Efficacy and Safety of Docetaxel Plus Oxaliplatin and Capecitabine in the First Line Treatment of Advanced Gastric Adenocarcinoma

Objective. To evaluate the efficacy and safety of docetaxel plus oxaliplatin and capecitabine (DOX) in the first line treatment of advanced gastric adenocarcinoma. Methods. A total of 37 patients were enrolled into this study, and they received DOX regimen (docetaxel 75 mg/m(2) and oxaliplatin 130 mg/m(2) intravenous infusion on day 1, and capecitabine 1000 mg/m(2) orally twice daily on d1–14); treatment was repeated every 3 weeks. Results. All 37 patients were assessable for evaluation. The numbers of patients with complete response (CR), partial responses (PR), stable disease (SD), and progressive disease (PD) were 1, 10, 23, and 3, respectively.
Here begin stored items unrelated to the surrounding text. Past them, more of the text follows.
(** A command counts for at most one pair. *)
Lemma sum_signs_le (g : telnet_q_direction -> telnet_q_direction) l ps :
  (forall d d', g d = g d' -> d = d') -> NoDup ps ->
  (sum_list_with (fun p => length (signs (g (fst p)) (snd p) l)) ps <= length l)%nat.
Proof.
  intros Hg Hnd. induction l as [|[c o] l IH]; simpl.
  { induction ps as [|p ps IHp]; simpl; [lia|]. inversion Hnd; subst. by apply IHp. }
  transitivity (length (filter (fun p => is_Some (sign_of (g (fst p)) (snd p) (c, o))) ps)
    + sum_list_with (fun p => length (signs (g (fst p)) (snd p) l)) ps)%nat.
  { clear. induction ps as [|p ps IHp]; [simpl; lia|]. unfold signs in *. cbn -[sign_of filter] in *.
    destruct (sign_of (g (fst p)) (snd p) (c, o)) as [b|] eqn:E.
    - rewrite filter_cons_True by (rewrite E; eauto). simpl. lia.
    - rewrite filter_cons_False by (rewrite E; intros [? ?]; done). lia. }
  assert (length (filter (fun p => is_Some (sign_of (g (fst p)) (snd p) (c, o))) ps) <= 1)%nat; [|lia].
  clear IH. pose proof (NoDup_filter (fun p => is_Some (sign_of (g (fst p)) (snd p) (c, o))) ps Hnd) as Hnd'.
  destruct (filter _ ps) as [|p1 [|p2 rest]] eqn:E; simpl; [lia|lia|]. exfalso.
  assert (forall p, p ∈ p1 :: p2 :: rest -> is_Some (sign_of (g (fst p)) (snd p) (c, o))) as H
    by (intros p; rewrite <- E, list_elem_of_filter; tauto).
  apply NoDup_cons in Hnd' as [Hnot _]. apply Hnot. apply elem_of_cons. left.
  pose proof (H p1 ltac:(set_solver)) as [b1 H1]. pose proof (H p2 ltac:(set_solver)) as [b2 H2].
  destruct p1 as [d1 o1], p2 as [d2 o2]; unfold sign_of in H1, H2; simpl in *.
  assert (o1 = o2 /\ g d1 = g d2) as [-> Hgg]; [|by rewrite (Hg _ _ Hgg)].
  destruct (g d1), (g d2); simpl in *; repeat case_match; breflect; subst; simpl in *; try done;
    unfold TELNET_DO, TELNET_DONT, TELNET_WILL, TELNET_WONT in *; split; congruence.
Qed.

Lemma potential_pending s : reachable s -> (potential s <= 4 * pending s)%nat.
Proof.
  intros Hreach. destruct (reachable_confs s Hreach) as [_ Hp].
  transitivity (sum_list_with (fun p => 4 * (length (signs (fst p) (snd p) (ab s))
    + length (signs (flip (fst p)) (snd p) (ba s))))%nat all_pairs).
  { apply sum_le. intros p Hb%all_pairs_byte.
    pose proof (confs_check _ _ confs_rank (Hp (fst p) (snd p) Hb)) as H.
    unfold conf_rank_ok, project in H. apply andb_prop in H as [_ H]. by apply Nat.leb_le in H. }
  pose proof (sum_signs_le (fun d => d) (ab s) all_pairs ltac:(done) all_pairs_NoDup) as H1.
  pose proof (sum_signs_le flip (ba s) all_pairs
    ltac:(intros d d' E; rewrite <- (flip_flip d), E; apply flip_flip) all_pairs_NoDup) as H2.
  unfold pending. revert H1 H2.
  generalize all_pairs. intros ps H1 H2.
  transitivity (4 * sum_list_with (fun p => length (signs (fst p) (snd p) (ab s))) ps +
    4 * sum_list_with (fun p => length (signs (flip (fst p)) (snd p) (ba s))) ps)%nat; [|lia].
  clear. induction ps as [|p ps IH]; cbn [sum_list_with]; lia.
Qed.

Lemma deliveries_potential n s s' :
  reachable s -> nsteps deliver_step n s s' -> (n + potential s' <= potential s)%nat.
Proof.
  intros Hreach H. induction H as [s|n s1 s2 s3 Hd _ IH]; [lia|].
  pose proof (potential_decreases _ _ Hreach Hd).
  specialize (IH (reachable_step _ _ Hreach ltac:(by right))). lia.
Qed.

(** A command in flight can always be delivered. *)
Lemma deliver_progress s : reachable s -> pending s <> 0%nat -> exists s', deliver_step s s'.
Proof.
  intros _ Hp. destruct (ab s) as [|[c o] rest] eqn:E1.
  - destruct (ba s) as [|[c o] rest] eqn:E2; [unfold pending in Hp; rewrite E1, E2 in Hp; done|].
    eexists. by apply (deliver_a s c o rest (fun _ _ => false)).
  - eexists. by apply (deliver_b s c o rest (fun _ _ => false)).
Qed.

Lemma deliveries_settle n s :
  reachable s -> (potential s <= n)%nat -> exists s', rtc deliver_step s s' /\ pending s' = 0%nat.
Proof.
  revert s. induction n as [|n IH]; intros s Hr Hn.
  all: destruct (decide (pending s = 0%nat)) as [E|E]; [by exists s; split; [apply rtc_refl|]|].
  all: destruct (deliver_progress s Hr E) as [s1 Hd]; pose proof (potential_decreases _ _ Hr Hd).
  - lia.
  - destruct (IH s1) as (s2 & ? & ?); [by eapply reachable_step; [|right] | lia |].
    exists s2. split; [|done]. by eapply rtc_l.
Qed.

(** * The two-party theorems *)

(** [C8] Agreement.  Whatever both users requested, in whatever order the
    commands crossed and whatever each end accepted or refused: once both
    streams are empty, the two ends hold the same view of every option in
    both directions, and neither end still waits for an answer. *)
Theorem quiescent_agreement s d o :
  reachable s -> pending s = 0%nat -> is_byte o ->
  telnet_q_enabled (qa s) d o = telnet_q_enabled (qb s) (flip d) o /\
  select_side (qa s) d o = select_side (qb s) (flip d) o /\
  (state (select_side (qa s) d o) = TELNET_Q_NO \/ state (select_side (qa s) d o) = TELNET_Q_YES).
Proof.
  intros Hr Hp Ho. destruct (reachable_confs s Hr) as [_ Hc].
  pose proof (confs_check _ _ confs_quiet (Hc d o Ho)) as H. unfold project, pending in *.
  destruct (ab s), (ba s); try done. simpl in H.
  apply andb_prop in H as [H1 H2]. apply bool_decide_eq_true in H1, H2.
  unfold telnet_q_enabled. rewrite H1 in *. auto.
Qed.

(** A asks to enable its BINARY, B accepts, A hears the answer. *)
Definition agreed_system : system :=
  let s0 := system_init in
  let r := telnet_q_request (qa s0) TELNET_Q_LOCAL TELNET_OPT_BINARY true in
  let r1 := telnet_q_receive (qb s0) TELNET_WILL TELNET_OPT_BINARY (fun _ _ => true) in
  let r2 := telnet_q_receive (fst r) TELNET_DO TELNET_OPT_BINARY (fun _ _ => true) in
  mk_system (fst r2) (fst r1) [] [].

Definition requested_system : system :=
  let r := telnet_q_request telnet_q_init TELNET_Q_LOCAL TELNET_OPT_BINARY true in
  mk_system (fst r) telnet_q_init (snd r) [].

Lemma requested_reachable : reachable requested_system.
Proof.
  apply rtc_once. left.
  by apply (request_a system_init TELNET_Q_LOCAL TELNET_OPT_BINARY true).
Defined.

Lemma agreed_reachable : reachable agreed_system.
Proof.
  eapply rtc_r; [eapply rtc_r; [exact requested_reachable|]|].
  - right. by apply (deliver_b requested_system TELNET_WILL TELNET_OPT_BINARY [] (fun _ _ => true)).
  - right. match goal with |- deliver_step ?s _ =>
      exact (deliver_a s TELNET_DO TELNET_OPT_BINARY [] (fun _ _ => true) eq_refl) end.
Defined.

Lemma quiescent_agreement_witness :
  telnet_q_enabled (qa agreed_system) TELNET_Q_LOCAL TELNET_OPT_BINARY = true /\
  telnet_q_enabled (qb agreed_system) TELNET_Q_REMOTE TELNET_OPT_BINARY = true.
Proof.
  destruct (quiescent_agreement agreed_system TELNET_Q_LOCAL TELNET_OPT_BINARY) as [H _].
  - apply agreed_reachable.
  - reflexivity.
  - unfold is_byte, TELNET_OPT_BINARY; lia.
  - split; [vm_compute; reflexivity|]. simpl flip in H. rewrite <- H. vm_compute. reflexivity.
Defined.

(** [C13] No negotiation loops.  From any reachable state, if the users make
    no further requests, at most four commands are delivered per command in
    flight, and delivering them does empty both streams. *)
Theorem negotiation_terminates s :
  reachable s ->
  (forall n s', nsteps deliver_step n s s' -> (n <= 4 * pending s)%nat) /\
  (exists s', rtc deliver_step s s' /\ pending s' = 0%nat).
Proof.
  intros Hr. split.
  - intros n s' Hn. pose proof (deliveries_potential _ _ _ Hr Hn). pose proof (potential_pending s Hr). lia.
  - by apply (deliveries_settle (potential s)).
Qed.

Lemma negotiation_terminates_witness :
  pending requested_system = 1%nat /\
  exists s', rtc deliver_step requested_system s' /\ pending s' = 0%nat.
Proof.
  split; [reflexivity|]. apply (negotiation_terminates requested_system), requested_reachable.
Defined.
The objective response rate (ORR) was 29.7%, with the disease control rate (DCR) of 91.9%. Median progression-free survival (mPFS) and overall survival (mOS) were 197 days and 364 days, respectively. The most common grade 3/4 toxicities were hematological toxicities. The most common grade 3/4 nonhematological toxicities were fatigue, nausea, vomiting, anorexia, diarrhea, and hand-foot syndrome. Conclusion. The DOX regimen demonstrated a promising efficacy as the first line regimen in treating advanced gastric cancer patients with good performance status, the toxicities were tolerated and controllable. Large-scale clinical observation is necessary to get further evidence.